DATA RECORDS below:
(* ===== verification/PduMibs.v ===== *)
(** * power/pdu/mibs.rs and power/pdu/mod.rs: a PDU's identity and readings

    The vendor's mapping is chosen by the device's [sysObjectID]; both mappings read
    the tables of one unit.  A reading's value is an integer the device answered,
    scaled as its MIB says, in binary64. *)

From Stdlib Require Import String SpecFloat.
From S2P Require Import Prelude Text Floats BTree Payload PowerCollector SnmpWalk SnmpMibs.

#[local] Set Warnings "-notation-overridden".

Definition MAPPING_VERSION : Z := 1.
Definition SYS_OBJECT_ID : Oid := [1; 3; 6; 1; 2; 1; 1; 2; 0].
Definition SCALARS : list Oid :=
  [SYS_OBJECT_ID; SYS_NAME].
Definition RARITAN : Oid := [1; 3; 6; 1; 4; 1; 13742].
Definition APC : Oid := [1; 3; 6; 1; 4; 1; 318].
Definition MAX_READINGS : Z := 1000.
Definition PX_MANUFACTURER : Oid := [1; 3; 6; 1; 4; 1; 13742; 6; 3; 2; 1; 1; 2].
Definition PX_MODEL : Oid := [1; 3; 6; 1; 4; 1; 13742; 6; 3; 2; 1; 1; 3].
Definition PX_SERIAL : Oid := [1; 3; 6; 1; 4; 1; 13742; 6; 3; 2; 1; 1; 4].
Definition PX_INLET_LABEL : Oid := [1; 3; 6; 1; 4; 1; 13742; 6; 3; 3; 3; 1; 2].
Definition PX_INLET_POLE_LINE : Oid := [1; 3; 6; 1; 4; 1; 13742; 6; 3; 3; 5; 1; 1].
Definition PX_INLET_DIGITS : Oid := [1; 3; 6; 1; 4; 1; 13742; 6; 3; 3; 4; 1; 7].
Definition PX_INLET_POLE_DIGITS : Oid := [1; 3; 6; 1; 4; 1; 13742; 6; 3; 3; 6; 1; 7].
Definition PX_OUTLET_LABEL : Oid := [1; 3; 6; 1; 4; 1; 13742; 6; 3; 5; 3; 1; 2].
Definition PX_OUTLET_DIGITS : Oid := [1; 3; 6; 1; 4; 1; 13742; 6; 3; 5; 4; 1; 7].
Definition PX_INLET_AVAILABLE : Oid := [1; 3; 6; 1; 4; 1; 13742; 6; 5; 2; 3; 1; 2].
Definition PX_INLET_STATE : Oid := [1; 3; 6; 1; 4; 1; 13742; 6; 5; 2; 3; 1; 3].
Definition PX_INLET_VALUE : Oid := [1; 3; 6; 1; 4; 1; 13742; 6; 5; 2; 3; 1; 4].
Definition PX_INLET_POLE_AVAILABLE : Oid := [1; 3; 6; 1; 4; 1; 13742; 6; 5; 2; 4; 1; 2].
Definition PX_INLET_POLE_STATE : Oid := [1; 3; 6; 1; 4; 1; 13742; 6; 5; 2; 4; 1; 3].
Definition PX_INLET_POLE_VALUE : Oid := [1; 3; 6; 1; 4; 1; 13742; 6; 5; 2; 4; 1; 4].
Definition PX_OUTLET_AVAILABLE : Oid := [1; 3; 6; 1; 4; 1; 13742; 6; 5; 4; 3; 1; 2].
Definition PX_OUTLET_STATE : Oid := [1; 3; 6; 1; 4; 1; 13742; 6; 5; 4; 3; 1; 3].
Definition PX_OUTLET_VALUE : Oid := [1; 3; 6; 1; 4; 1; 13742; 6; 5; 4; 3; 1; 4].
Definition RARITAN_COLUMNS : list Oid :=
  [PX_MANUFACTURER; PX_MODEL; PX_SERIAL; PX_INLET_LABEL; PX_INLET_POLE_LINE; PX_INLET_DIGITS;
   PX_INLET_POLE_DIGITS; PX_OUTLET_LABEL; PX_OUTLET_DIGITS; PX_INLET_AVAILABLE;
   PX_INLET_STATE; PX_INLET_VALUE; PX_INLET_POLE_AVAILABLE; PX_INLET_POLE_STATE;
   PX_INLET_POLE_VALUE; PX_OUTLET_AVAILABLE; PX_OUTLET_STATE; PX_OUTLET_VALUE].
Definition PX_RMS_CURRENT : Z := 1.
Definition PX_ACTIVE_POWER : Z := 5.
Definition PX_APPARENT_POWER : Z := 6.
Definition PX_POWER_FACTOR : Z := 7.
Definition PX_ON_OFF : Z := 14.
Definition PX_STATE_UNAVAILABLE : Z := (-1).
Definition PX_STATE_ON : Z := 7.
Definition PX_STATE_OFF : Z := 8.
Definition TRUTH_TRUE : Z := 1.
Definition APC_IDENT_MODULE : Oid := [1; 3; 6; 1; 4; 1; 318; 1; 1; 26; 2; 1; 2].
Definition APC_IDENT_MODEL : Oid := [1; 3; 6; 1; 4; 1; 318; 1; 1; 26; 2; 1; 8].
Definition APC_IDENT_SERIAL : Oid := [1; 3; 6; 1; 4; 1; 318; 1; 1; 26; 2; 1; 9].
Definition APC_DEVICE_MODULE : Oid := [1; 3; 6; 1; 4; 1; 318; 1; 1; 26; 4; 3; 1; 2].
Definition APC_DEVICE_POWER : Oid := [1; 3; 6; 1; 4; 1; 318; 1; 1; 26; 4; 3; 1; 5].
Definition APC_DEVICE_APPARENT_POWER : Oid := [1; 3; 6; 1; 4; 1; 318; 1; 1; 26; 4; 3; 1; 16].
Definition APC_PHASE_MODULE : Oid := [1; 3; 6; 1; 4; 1; 318; 1; 1; 26; 6; 3; 1; 2].
Definition APC_PHASE_NUMBER : Oid := [1; 3; 6; 1; 4; 1; 318; 1; 1; 26; 6; 3; 1; 3].
Definition APC_PHASE_CURRENT : Oid := [1; 3; 6; 1; 4; 1; 318; 1; 1; 26; 6; 3; 1; 5].
Definition APC_METERED_MODULE : Oid := [1; 3; 6; 1; 4; 1; 318; 1; 1; 26; 9; 4; 3; 1; 2].
Definition APC_METERED_NUMBER : Oid := [1; 3; 6; 1; 4; 1; 318; 1; 1; 26; 9; 4; 3; 1; 4].
Definition APC_METERED_CURRENT : Oid := [1; 3; 6; 1; 4; 1; 318; 1; 1; 26; 9; 4; 3; 1; 6].
Definition APC_METERED_POWER : Oid := [1; 3; 6; 1; 4; 1; 318; 1; 1; 26; 9; 4; 3; 1; 7].
Definition APC_SWITCHED_MODULE : Oid := [1; 3; 6; 1; 4; 1; 318; 1; 1; 26; 9; 2; 3; 1; 2].
Definition APC_SWITCHED_NUMBER : Oid := [1; 3; 6; 1; 4; 1; 318; 1; 1; 26; 9; 2; 3; 1; 4].
Definition APC_SWITCHED_STATE : Oid := [1; 3; 6; 1; 4; 1; 318; 1; 1; 26; 9; 2; 3; 1; 5].
Definition APC_COLUMNS : list Oid :=
  [APC_IDENT_MODULE; APC_IDENT_MODEL; APC_IDENT_SERIAL; APC_DEVICE_MODULE; APC_DEVICE_POWER;
   APC_DEVICE_APPARENT_POWER; APC_PHASE_MODULE; APC_PHASE_NUMBER; APC_PHASE_CURRENT;
   APC_METERED_MODULE; APC_METERED_NUMBER; APC_METERED_CURRENT; APC_METERED_POWER;
   APC_SWITCHED_MODULE; APC_SWITCHED_NUMBER; APC_SWITCHED_STATE].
End of DATA RECORDS.
**TASK PROMPT:** For this exercise, please output exactly the lines above starting at the line with "Definition PX_OUTLET_STATE : Oid" and ending at the line with "PX_INLET_POLE_VALUE; PX_OUTLET_AVAILABLE; PX_OUTLET_STATE;", ends included.

**RESULT OF THIS EXERCISE:**
Definition PX_OUTLET_STATE : Oid := [1; 3; 6; 1; 4; 1; 13742; 6; 5; 4; 3; 1; 3].
Definition PX_OUTLET_VALUE : Oid := [1; 3; 6; 1; 4; 1; 13742; 6; 5; 4; 3; 1; 4].
Definition RARITAN_COLUMNS : list Oid :=
  [PX_MANUFACTURER; PX_MODEL; PX_SERIAL; PX_INLET_LABEL; PX_INLET_POLE_LINE; PX_INLET_DIGITS;
   PX_INLET_POLE_DIGITS; PX_OUTLET_LABEL; PX_OUTLET_DIGITS; PX_INLET_AVAILABLE;
   PX_INLET_STATE; PX_INLET_VALUE; PX_INLET_POLE_AVAILABLE; PX_INLET_POLE_STATE;
   PX_INLET_POLE_VALUE; PX_OUTLET_AVAILABLE; PX_OUTLET_STATE; PX_OUTLET_VALUE].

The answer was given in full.